Awesome
Morphology and gene expression profiling provide complementary information for mapping cell state
Assessing information contained in different profiling data modalities.
Assays
We evaluated two assays:
- L1000 (gene expression)
- Cell Painting (morphology)
Perturbations
We tested each assay in their ability to measure cell states from 1,327 compound perturbations across 6 doses (0.04µM, 0.12µM, 0.37µM, 1.11µM, 3.33µM, and 10µM) from the Drug Repurposing Hub.
Evaluations
We evaluated the two assays in several tasks:
- Reproducibility
- Sample diversity
- Feature diversity
- MOA prediction (unsupervised)
- Gene target prediction (unsupervised)
- MOA prediction (supervised)
- Gene Ontology pathway prediction (supervised)
Data collection and data processing procedures
Data collection and data processing workflows, related to Figure 1. (a) We cultured A549 lung cancer cells and exposed them to 1,327 different compound perturbations in about six doses per compound. We plated these cells in 384 well plates, and, using the same plate layout, measured gene expression (using the L1000 assay) and morphology (using the Cell Painting assay) in compound-perturbed A549 cells. (b) Our image-based profiling pipeline we used to process the Cell Painting images. We used pycytominer to process the single cell profiles. All processing code and profile data are available at https://github.com/broadinstitute/lincs-cell-painting. Image data available at Image Data Resource (accession: idr0125).
Findings summary
We find that each assay provides complementary information for mapping cell state. Cell Painting has generally higher reproducibility, but suffers from more technical artifacts. L1000 has a more diverse feature space, but contains less diverse samples. In general Cell Painting captures more MOAs by an unsupervised analysis, but L1000 performs better in deep learning predictions.

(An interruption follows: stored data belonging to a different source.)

(** C4 (amended): after every sub-step a depth [<= 0] is replaced by
    0.01 and a depth [> 100] by 100: each recorded depth is the depth
    before it (the entry depth [y] for the first), advanced by the
    sub-step ([steppedDepth]) and passed through the two replacements.
    So no depth recorded by a sub-step is [<= 0] or [> 100]; the loop
    records at most [steps] points, the depth it is left with is the
    last depth recorded, and it stops before [steps] sub-steps only when
    the depth it starts a sub-step with is [<= 0] (then no sub-step has
    run: this is the reach's entry depth) or the section there has zero
    area or zero top width.  A depth reset to the floor does not stop
    the integration. *)
Theorem gvfLoop_bounds_and_exit (type : ChannelType) (baseParams sectionParams : InputParams)
    (unit : UnitSystem) (dx : number) (originalIdx : nat) (steps : nat) :
  forall (y x_local : number) (sectionPoints : list ProfilePoint),
  exists more,
    snd (gvfLoop type baseParams sectionParams unit dx originalIdx steps y x_local sectionPoints)
    = sectionPoints ++ more /\
    depthChain
      (fun d =>
         let raw := steppedDepth type baseParams sectionParams unit dx d in
         if raw <=? 0 then 0.01 else if raw >? 100 then 100 else raw)
      y (map depth more) /\
    Forall (fun pt => (depth pt <=? 0) = false /\ (100 <? depth pt) = false) more /\
    (List.length more <= steps)%nat /\
    let y_exit :=
      fst (gvfLoop type baseParams sectionParams unit dx originalIdx steps y x_local sectionPoints) in
    y_exit = last (map depth more) y /\
    (List.length more = steps \/
     ((y <=? 0) = true /\ more = [] /\ y_exit = y) \/
     ((A (getGeometry type y_exit sectionParams) =? 0) ||
      (T (getGeometry type y_exit sectionParams) =? 0)) = true).
Proof.
  induction steps as [|k IH]; intros y x_local pts; cbn [gvfLoop].
  - exists []. rewrite app_nil_r. cbn [fst snd List.length map depthChain last].
    split; [reflexivity|]. split; [exact I|]. split; [constructor|]. split; [lia|].
    split; [reflexivity|]. left. reflexivity.
  - destruct (y <=? 0) eqn:Hy.
    { exists []. rewrite app_nil_r. cbn [fst snd List.length map depthChain last].
      split; [reflexivity|]. split; [exact I|]. split; [constructor|]. split; [lia|].
      split; [reflexivity|]. right. left. repeat split. }
    destruct ((A (getGeometry type y sectionParams) =? 0) ||
              (T (getGeometry type y sectionParams) =? 0)) eqn:Hgeom.
    { exists []. rewrite app_nil_r. cbn [fst snd List.length map depthChain last].
      split; [reflexivity|]. split; [exact I|]. split; [constructor|]. split; [lia|].
      split; [reflexivity|]. right. right. exact Hgeom. }
    cbv zeta.
    match goal with
    | |- context [gvfLoop _ _ _ _ _ _ k (boundsCheck ?u) ?x' (pts ++ [?pt])] =>
        destruct (IH (boundsCheck u) x' (pts ++ [pt]))
          as (more & Hmore & Hchain & Hall & Hlen & Hlast & Hexit);
        destruct (boundsCheck_bounds u) as [Hlo Hhi];
        exists (pt :: more)
    end.
    rewrite Hmore, <- app_assoc.
    split; [reflexivity|].
    split.
    { cbn [map depthChain rawPoint depth]. split; [|exact Hchain].
      rewrite boundsCheck_values. reflexivity. }
    split; [constructor; [split; assumption|exact Hall]|].
    split; [simpl; lia|].
    split.
    { rewrite Hlast. cbn [map]. rewrite last_cons. reflexivity. }
    destruct Hexit as [Hfull|[(Hneg & _)|Hzero]].
    + left. simpl. lia.
    + congruence.
    + right. right. exact Hzero.
Qed.

(** The integration loop only appends to the points it was given. *)
Lemma gvfLoop_extends type baseParams sectionParams unit dx originalIdx steps y x_local
    sectionPoints :
  exists more,
    snd (gvfLoop type baseParams sectionParams unit dx originalIdx steps y x_local sectionPoints)
    = sectionPoints ++ more.
Proof.
  revert y x_local sectionPoints.
  induction steps as [|k IH]; intros y x_local pts; cbn [gvfLoop].
  - exists []. now rewrite app_nil_r.
  - destruct (y <=? 0); [exists []; now rewrite app_nil_r|].
    destruct ((A (getGeometry type y sectionParams) =? 0) ||
              (T (getGeometry type y sectionParams) =? 0));
      [exists []; now rewrite app_nil_r|].
    cbv zeta.
    match goal with
    | |- context [gvfLoop _ _ _ _ _ _ k ?y' ?x' (pts ++ [?pt])] =>
        destruct (IH y' x' (pts ++ [pt])) as [more Hmore]; exists (pt :: more);
        rewrite Hmore, <- app_assoc; reflexivity
    end.
Qed.

End ReachFacts.

(** C4 (counterexample): default rectangle, one reach of 100 in 4
    sub-steps, entered at depth 0.75.  The first sub-step drives the
    depth below zero, it is reset to the floor 0.01, and the integration
    goes on: all 4 sub-step points are recorded after the start point. *)
Lemma integration_continues_past_floor :
  let out := calculateMultiReachProfile (M := refMath) Rectangular defaultRectangle
               [mildReach] upstreamDepth SI 4 in
  map depth (firstn 2 out) = [0.75; 0.01] /\
  map distance out = [0; 25; 50; 75; 100] /\
  List.length out = 5%nat.
Proof. vm_compute. repeat split. Qed.

(** ** Bed-elevation nodes *)

(** C1 (the code departs from it): whenever the first reach is in Slope
    mode, node 0 of [z_nodes] receives the arbitrary datum 100, whatever
    the later reaches specify.  The datum is written before the forward
    pass, the forward pass then fills every node, and the backward pass
    finds nothing left to fill: a leading node is never back-filled from
    the first Elevation-specified reach. *)
Theorem z_nodes_leading_slope_reach (s : CanalSectionInput) (rest : list CanalSectionInput) :
  Sec.inputMode s = Slope ->
  nth 0 (z_nodes (computeSections (s :: rest))) None = Some 100.
Proof.
  intros Hs. rewrite computeSections_cons. rewrite Hs.
  set (s' := Sec_withSlope s (Sec.slope s)). set (cs := computeSections rest).
  assert (Hidx : Forall (fun si : CanalSectionInput * nat =>
                           (1 <= snd si < 1 + List.length cs)%nat)
                        (mapi_from (fun s i => (s, i)) 1 cs)) by apply mapi_from_index.
  unfold z_nodes.
  (* fill knowns: node 0 stays null, and the array keeps its entries *)
  assert (Hfill : nth 0 (fillKnowns (s' :: cs)) None = None /\
                  (0 < List.length (fillKnowns (s' :: cs)))%nat).
  { unfold fillKnowns, indexed, mapi. cbn [mapi_from fold_left].
    assert (H0 : forall z, fillStep z (s', 0%nat) = z)
      by (intros z; unfold fillStep; cbn [s' Sec_withSlope Sec.inputMode];
          rewrite Hs; reflexivity).
    rewrite H0.
    apply (fold_left_invariant
             (fun z => nth 0 z None = None /\ (0 < List.length z)%nat)
             (fun si : CanalSectionInput * nat => (1 <= snd si < 1 + List.length cs)%nat));
      [|exact Hidx|].
    - intros z [si i] [Hz Hl] Hi. simpl in Hi. unfold fillStep.
      destruct (Sec.inputMode si); [tauto|].
      rewrite !nth_assign_other, !length_assign by lia. tauto.
    - split; [reflexivity|]. simpl. lia. }
  destruct Hfill as [Hnull Hlen].
  (* the datum is written because node 0 is still null *)
  assert (Hdatum : nth 0 (anchorDatum (fillKnowns (s' :: cs))) None = Some 100).
  { unfold anchorDatum. rewrite Hnull. apply nth_assign_same. exact Hlen. }
  (* the forward pass writes nodes i+1 only *)
  assert (Hfwd : nth 0 (forwardPass (s' :: cs) (anchorDatum (fillKnowns (s' :: cs)))) None
                 = Some 100).
  { unfold forwardPass.
    apply (fold_left_invariant (fun z => nth 0 z None = Some 100) (fun _ => True));
      [|apply Forall_forall; trivial|exact Hdatum].
    intros z [si i] Hz _. unfold forwardStep. destruct_match; [exact Hz|].
    rewrite nth_assign_other by lia. exact Hz. }
  (* the backward pass writes null nodes only *)
  unfold backwardPass.
  apply (fold_left_invariant (fun z => nth 0 z None = Some 100) (fun _ => True));
    [|apply Forall_forall; trivial|exact Hfwd].
  intros z [si i] Hz _. unfold backwardStep.
  destruct (Nat.eq_dec i 0) as [->|Hi].
  - unfold number in *. rewrite Hz. exact Hz.
  - destruct_match; [exact Hz|]. destruct_match; [|exact Hz].
    rewrite nth_assign_other by lia. exact Hz.
Qed.

Lemma z_nodes_leading_slope_reach_witness :
  z_nodes (computeSections [slopeReach; elevationReach]) = [Some 100; Some 50; Some 49] /\
  50 + Sec.slope slopeReach * Sec.length slopeReach = 51 /\
  nth 0 (z_nodes (computeSections [slopeReach; elevationReach])) None = Some 100.
Proof.
  split; [reflexivity|]. split; [reflexivity|].
  apply (z_nodes_leading_slope_reach slopeReach [elevationReach]). reflexivity.
Defined.

Lemma length_fillKnowns cs : List.length (fillKnowns cs) = S (List.length cs).
Proof.
  unfold fillKnowns.
  apply (fold_left_invariant (fun z => List.length z = S (List.length cs)) (fun _ => True)).
  - intros z [s i] Hz _. unfold fillStep. destruct (Sec.inputMode s); [exact Hz|].
    now rewrite !length_assign.
  - apply Forall_forall. trivial.
  - rewrite repeat_length. lia.
Qed.

Lemma anchorDatum_known z :
  (0 < List.length z)%nat ->
  List.length (anchorDatum z) = List.length z /\ known (anchorDatum z) 0.
Proof.
  intros Hl. unfold anchorDatum, known. destruct (nth 0 z None) eqn:Hn.
  - split; [reflexivity|]. rewrite Hn. discriminate.
  - rewrite length_assign. split; [reflexivity|].
    rewrite nth_assign_same by exact Hl. discriminate.
Qed.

Importantly, each assay captures complementary cell states. By combining each data type, one can capture more mechanisms than either alone.
See our paper (linked below) for more details and extensive resources.
Reproduce computational environment
We use a combination of conda and pip to manage the proper python packages for data assessment and model predictions. To reproduce our environment run the following:
# In the top folder of the directory
conda env create --force --file environment.yml && conda activate lincs-complimentarity && cd 2.MOA-prediction/ && python setup.py && cd ..
We also need to setup custom computational environments for tensorflow and pytorch for the MOA prediction analysis.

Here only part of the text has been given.